Input records section start

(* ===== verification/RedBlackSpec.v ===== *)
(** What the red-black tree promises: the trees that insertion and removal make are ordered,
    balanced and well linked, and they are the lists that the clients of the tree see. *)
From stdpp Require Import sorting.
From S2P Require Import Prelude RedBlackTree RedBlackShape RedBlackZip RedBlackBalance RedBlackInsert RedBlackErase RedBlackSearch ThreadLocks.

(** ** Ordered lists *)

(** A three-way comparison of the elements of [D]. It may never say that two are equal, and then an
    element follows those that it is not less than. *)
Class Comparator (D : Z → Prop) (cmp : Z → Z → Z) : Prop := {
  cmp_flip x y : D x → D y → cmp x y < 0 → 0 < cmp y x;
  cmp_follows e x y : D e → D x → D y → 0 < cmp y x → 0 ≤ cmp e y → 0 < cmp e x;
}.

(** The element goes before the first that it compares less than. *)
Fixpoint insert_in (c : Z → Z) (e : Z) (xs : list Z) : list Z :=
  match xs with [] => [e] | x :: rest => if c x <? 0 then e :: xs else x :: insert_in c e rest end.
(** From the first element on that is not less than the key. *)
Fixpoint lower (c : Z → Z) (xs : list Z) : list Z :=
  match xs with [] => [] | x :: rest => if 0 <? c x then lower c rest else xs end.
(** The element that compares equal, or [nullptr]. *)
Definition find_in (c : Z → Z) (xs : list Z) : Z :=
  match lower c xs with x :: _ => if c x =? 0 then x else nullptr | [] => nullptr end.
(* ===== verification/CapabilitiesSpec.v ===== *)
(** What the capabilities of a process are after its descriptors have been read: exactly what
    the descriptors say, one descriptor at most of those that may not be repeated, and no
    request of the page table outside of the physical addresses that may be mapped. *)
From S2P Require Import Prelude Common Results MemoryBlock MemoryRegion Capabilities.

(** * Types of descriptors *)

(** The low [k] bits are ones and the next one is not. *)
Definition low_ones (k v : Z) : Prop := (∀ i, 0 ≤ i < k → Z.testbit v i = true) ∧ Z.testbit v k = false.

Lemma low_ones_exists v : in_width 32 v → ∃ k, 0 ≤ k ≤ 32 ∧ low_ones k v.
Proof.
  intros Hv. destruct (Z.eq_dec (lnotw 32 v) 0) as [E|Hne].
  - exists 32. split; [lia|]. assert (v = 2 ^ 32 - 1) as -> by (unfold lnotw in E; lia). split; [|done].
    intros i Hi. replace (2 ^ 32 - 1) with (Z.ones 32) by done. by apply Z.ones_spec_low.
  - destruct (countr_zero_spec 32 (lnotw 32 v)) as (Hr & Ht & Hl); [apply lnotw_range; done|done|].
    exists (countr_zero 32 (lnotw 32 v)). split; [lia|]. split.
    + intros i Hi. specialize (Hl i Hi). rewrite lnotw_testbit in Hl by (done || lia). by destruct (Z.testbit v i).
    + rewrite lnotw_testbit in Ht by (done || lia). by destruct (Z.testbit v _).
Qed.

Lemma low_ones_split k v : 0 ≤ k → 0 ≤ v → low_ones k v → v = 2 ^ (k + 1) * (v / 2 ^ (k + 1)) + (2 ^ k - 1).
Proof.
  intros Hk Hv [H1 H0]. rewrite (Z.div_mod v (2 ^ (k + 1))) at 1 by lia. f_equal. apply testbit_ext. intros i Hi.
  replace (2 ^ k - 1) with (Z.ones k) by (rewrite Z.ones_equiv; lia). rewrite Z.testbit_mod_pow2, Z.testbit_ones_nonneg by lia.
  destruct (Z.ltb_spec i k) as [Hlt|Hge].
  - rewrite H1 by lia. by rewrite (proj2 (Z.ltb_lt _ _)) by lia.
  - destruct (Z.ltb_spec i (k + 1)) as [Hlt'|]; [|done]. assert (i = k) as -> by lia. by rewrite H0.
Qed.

Input records section end

• _Aim of the task_: In which lines of the material above does the string "rest" occur? Copy them all.

• _Exercise result_:
  match xs with [] => [e] | x :: rest => if c x <? 0 then e :: xs else x :: insert_in c e rest end.
  match xs with [] => [] | x :: rest => if 0 <? c x then lower c rest else xs end.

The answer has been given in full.